*** Block opens ***

Lemma value_counted m v f t :
  mem_inv m → fns m !! v = Some f → manager_ f = Some t →
  ∃ l x c, data_ f = mk_data (Some l) (Some l) ∧ objects m !! l = Some (t, x) ∧ counts m !! l = Some c ∧
    c = count l (ptrs (fns m)) ∧ 1 ≤ c < 2 ^ 32.
Proof.
  intros Hi Hv Hm. destruct (mi_value m Hi v f t Hv Hm) as (l & x & c & Hd & Ho & Hc).
  assert (1 ≤ count l (ptrs (fns m))) as Hpos.
  { apply (count_pos l v). rewrite (ptrs_lookup v f) by done. f_equal. by apply (ptr_of_value f t _ Hm Hd). }
  exists l, x, c. split_and!; [done|done|done|by apply (mi_count m Hi)| |];
    rewrite (mi_count m Hi l c Hc Hpos); [done|].
  pose proof (count_bound l (fns m)). pose proof (mi_bound m Hi). lia.
Qed.

(** Two objects that share a block. *)
Lemma shared_count m v v' f f' t t' l :
  fns m !! v = Some f → fns m !! v' = Some f' → v ≠ v' → manager_ f = Some t → manager_ f' = Some t' →
  mng_ptr (data_ f) = Some l → mng_ptr (data_ f') = Some l → 2 ≤ count l (ptrs (fns m)).
Proof.
  intros Hv Hv' Hne Hm Hm' Hl Hl'. apply (count_others l v v'); [..|done].
  - rewrite (ptrs_lookup v f) by done. f_equal. unfold ptr_of. by rewrite Hm.
  - rewrite (ptrs_lookup v' f') by done. f_equal. unfold ptr_of. by rewrite Hm'.
Qed.
(** Only the last operation of a chain has no successor. *)
Lemma chain_next h l o : NoDup l → chain h l → o ∈ l → h !! o = Some None ↔ last l = Some o.
Proof.
  induction l as [|x l IH]; intros Hnd Hc Ho; [set_solver|].
  apply NoDup_cons in Hnd as [Hx Hnd]. destruct Hc as [Hh Hc].
  destruct l as [|y l].
  - apply list_elem_of_singleton in Ho as ->. simpl in *. by rewrite Hh.
  - rewrite last_cons_cons. apply elem_of_cons in Ho as [->|Ho]; [|by apply IH].
    rewrite Hh. simpl. split; [done|]. intros Hl. destruct Hx. by apply last_Some_elem_of.
Qed.

Lemma chain_link h l l' b :
  NoDup (l ++ l') → chain h l → chain h l' → last l = Some b →
  chain (<[b := head l']> h) (l ++ l').
Proof.
  induction l as [|o l IH]; intros Hnd Hc Hc' Hb; [done|].
  destruct Hc as [Ho Hc]. simpl in Hnd. apply NoDup_cons in Hnd as [Hnin Hnd].
  destruct l as [|o' l].
  - injection Hb as ->. simpl. rewrite lookup_insert_eq. split; [done|]. by apply chain_insert.
  - rewrite last_cons_cons in Hb. cbn [app]. split; [|by apply IH].
    assert (b ∈ o' :: l) by (by apply last_Some_elem_of).
    rewrite lookup_insert_ne by set_solver. done.
Qed.

Lemma set_next_Some h o n : is_Some (h !! o) → set_next h o n = Some (<[o := n]> h).
Proof. intros [x Hx]. unfold set_next. by rewrite Hx. Qed.

Lemma push_queue_spec h q q' l l' :
  is_queue h q l → is_queue h q' l' → NoDup (l ++ l') →
  ∃ h' x, push_queue h q q' = Some (h', x, construct_queue) ∧ is_queue h' x (l ++ l') ∧
    (∀ o, o ∉ l → h' !! o = h !! o) ∧ (∀ o, is_Some (h' !! o) ↔ is_Some (h !! o)).
Proof.
  intros (Hf & Hb & Hc) (Hf' & Hb' & Hc') Hnd. unfold push_queue. rewrite Hf'.
  destruct l' as [|f l']; simpl.
  { rewrite app_nil_r. exists h, q. destruct q' as [? ?]. simpl in *. by subst. }
  rewrite Hb. destruct (last l) as [b|] eqn:El.
  - assert (b ∈ l) as Hin by (by apply last_Some_elem_of).
    assert (is_Some (h !! b)) by eauto using chain_lookup.
    rewrite set_next_Some by done. simpl. do 2 eexists. split; [done|]. unfold is_queue. split_and!.
    + simpl. rewrite Hf. destruct l; [by apply not_elem_of_nil in Hin|done].
    + simpl. rewrite Hb'. rewrite last_app. destruct (last (f :: l')) eqn:E; [done|by apply last_None in E].
    + by apply (chain_link h l (f :: l') b).
    + intros o Ho. rewrite lookup_insert_ne; set_solver.
    + intros o. destruct (decide (o = b)) as [->|]; [rewrite lookup_insert_eq; naive_solver|].
      by rewrite lookup_insert_ne.
  - apply last_None in El as ->. simpl. do 2 eexists. split; [done|]. unfold is_queue. split_and!; try done.
Qed.

(** Pushing an operation is pushing a queue of one. *)
Lemma push_single h q o :
  push h q o =
  (h ← set_next h o None; '(h, x, _) ← push_queue h q (mk_op_queue (Some o) (Some o)); Some (h, x)).
Proof.
  unfold push, push_queue. destruct (set_next h o None) as [h'|]; simpl; [|done].
  destruct (back_ q) as [b|]; [|done]. by destruct (set_next h' b (Some o)).
Qed.

Lemma push_spec h q l o :
  is_queue h q l → NoDup (l ++ [o]) → is_Some (h !! o) →
  ∃ h' x, push h q o = Some (h', x) ∧ is_queue h' x (l ++ [o]) ∧
    (∀ o', o' ∉ l ++ [o] → h' !! o' = h !! o') ∧ (∀ o', is_Some (h' !! o') ↔ is_Some (h !! o')).
Proof.
  intros (Hf & Hb & Hc) Hnd Ho. rewrite push_single, set_next_Some by done. simpl.
  destruct (push_queue_spec (<[o := None]> h) q (mk_op_queue (Some o) (Some o)) l [o])
    as (h' & x & -> & Hq & He & Hd).
  - split; [done|]. split; [done|]. apply chain_insert; [|done].
    apply NoDup_app in Hnd as (_ & Hd & _). intros Hin. apply (Hd o Hin). set_solver.
  - unfold is_queue. split_and!; [done..|]. simpl. by rewrite lookup_insert_eq.
  - done.
  - simpl. do 2 eexists. split; [done|]. split; [done|]. split.
    + intros o' Hn. rewrite He by set_solver. rewrite lookup_insert_ne; set_solver.
    + intros o'. rewrite Hd. destruct (decide (o' = o)) as [->|]; [rewrite lookup_insert_eq; naive_solver|].
      by rewrite lookup_insert_ne.
Qed.

Lemma pop_spec h q o l :
  is_queue h q (o :: l) → NoDup (o :: l) →
  ∃ x, pop h q = Some (<[o := None]> h, x) ∧ is_queue (<[o := None]> h) x l.
Proof.
  intros (Hf & Hb & Ho & Hc) Hnd. apply NoDup_cons in Hnd as [Hn Hnd].
  unfold pop, next. rewrite Hf. simpl. rewrite Ho. simpl.
  rewrite set_next_Some by eauto. simpl. eexists. split; [done|]. unfold is_queue. split_and!; simpl.
  - done.
  - destruct l as [|o' l]; [done|]. simpl. by rewrite Hb.
  - by apply chain_insert.
Qed.

Lemma destruct_queue_spec l : ∀ fuel h q,
  (length l ≤ fuel)%nat → is_queue h q l → NoDup l →
  ∃ h', destruct_queue fuel h q = Some h' ∧
    ∀ o, h' !! o = if decide (o ∈ l) then None else h !! o.
Proof.
  induction l as [|o l IH]; intros fuel h q Hl Hq Hnd.
  { exists h. split; [|intros o; by rewrite decide_False by set_solver].
    destruct Hq as (Hf & _). by destruct fuel; simpl; rewrite Hf. }
  destruct fuel as [|fuel]; simpl in Hl; [lia|].
  destruct (pop_spec h q o l Hq Hnd) as (x & Hp & (Hf' & Hb' & Hc')).
  apply NoDup_cons in Hnd as [Hn Hnd].
  destruct (IH fuel (delete o (<[o := None]> h)) x) as (h' & Hd & He).
  - lia.
  - unfold is_queue. split_and!; [done..|]. apply (chain_ext (<[o := None]> h)); [|done].
    intros y Hy. rewrite lookup_delete_ne; set_solver.
  - done.
  - exists h'. cbn [destruct_queue]. destruct Hq as (Hf & _). rewrite Hf. simpl.
    rewrite Hp. simpl. split; [done|]. intros y. rewrite He.
    destruct (decide (y ∈ l)); [by rewrite decide_True by set_solver|].
    destruct (decide (y = o)) as [->|]; [by rewrite lookup_delete_eq, decide_True by set_solver|].
    rewrite decide_False by set_solver. by rewrite lookup_delete_ne, lookup_insert_ne by done.
Qed.

(** ** Refinement *)

Record rep (st : queues) (s : spec_queues) : Prop := {
  rep_queue q l : lists s !! q = Some l →
    ∃ x, qs st !! q = Some x ∧ is_queue (ops st) x l ∧ NoDup l;
  rep_loose o : o ∈ loose s → ops st !! o = Some None;
  rep_apart q l o : lists s !! q = Some l → o ∈ l →
    o ∉ loose s ∧ ∀ q' l', lists s !! q' = Some l' → o ∈ l' → q' = q;
  rep_dom o : is_Some (ops st !! o) → o ∈ loose s ∨ ∃ q l, lists s !! q = Some l ∧ o ∈ l;
}.

Lemma is_queue_ext h h' x l : (∀ o, o ∈ l → h' !! o = h !! o) → is_queue h x l → is_queue h' x l.
Proof. intros He (Hf & Hb & Hc). unfold is_queue. eauto using chain_ext. Qed.

(** Two lists of a represented state share no operation. *)
Lemma rep_disjoint st s q q' l l' o :
  rep st s → lists s !! q = Some l → lists s !! q' = Some l' → q ≠ q' → o ∈ l → o ∉ l'.
Proof. intros Hr Hl Hl' Hne Ho Ho'. by destruct (rep_apart st s Hr q l o Hl Ho) as [_ Hu]; destruct Hne; symmetry; eapply Hu. Qed.

Lemma rep_length st s q l : rep st s → lists s !! q = Some l → (length l ≤ size (ops st))%nat.
Proof.
  intros Hr Hl. destruct (rep_queue st s Hr q l Hl) as (x & _ & (_ & _ & Hc) & Hnd).
  rewrite <-(size_dom (D := gset op)), <-(size_list_to_set (C := gset op)) by done. apply subseteq_size.
  intros o Ho%elem_of_list_to_set. apply elem_of_dom. eauto using chain_lookup.
Qed.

*** Block closes ***

__PROMPT__: What you give back should be exactly the lines of the data above from the line with "assert (b ∈ o'" through the line with "Lemma push_queue_spec h", both of those included, and nothing more.

__EXERCISE OUTPUT__:
    assert (b ∈ o' :: l) by (by apply last_Some_elem_of).
    rewrite lookup_insert_ne by set_solver. done.
Qed.

Lemma set_next_Some h o n : is_Some (h !! o) → set_next h o n = Some (<[o := n]> h).
Proof. intros [x Hx]. unfold set_next. by rewrite Hx. Qed.

Lemma push_queue_spec h q q' l l' :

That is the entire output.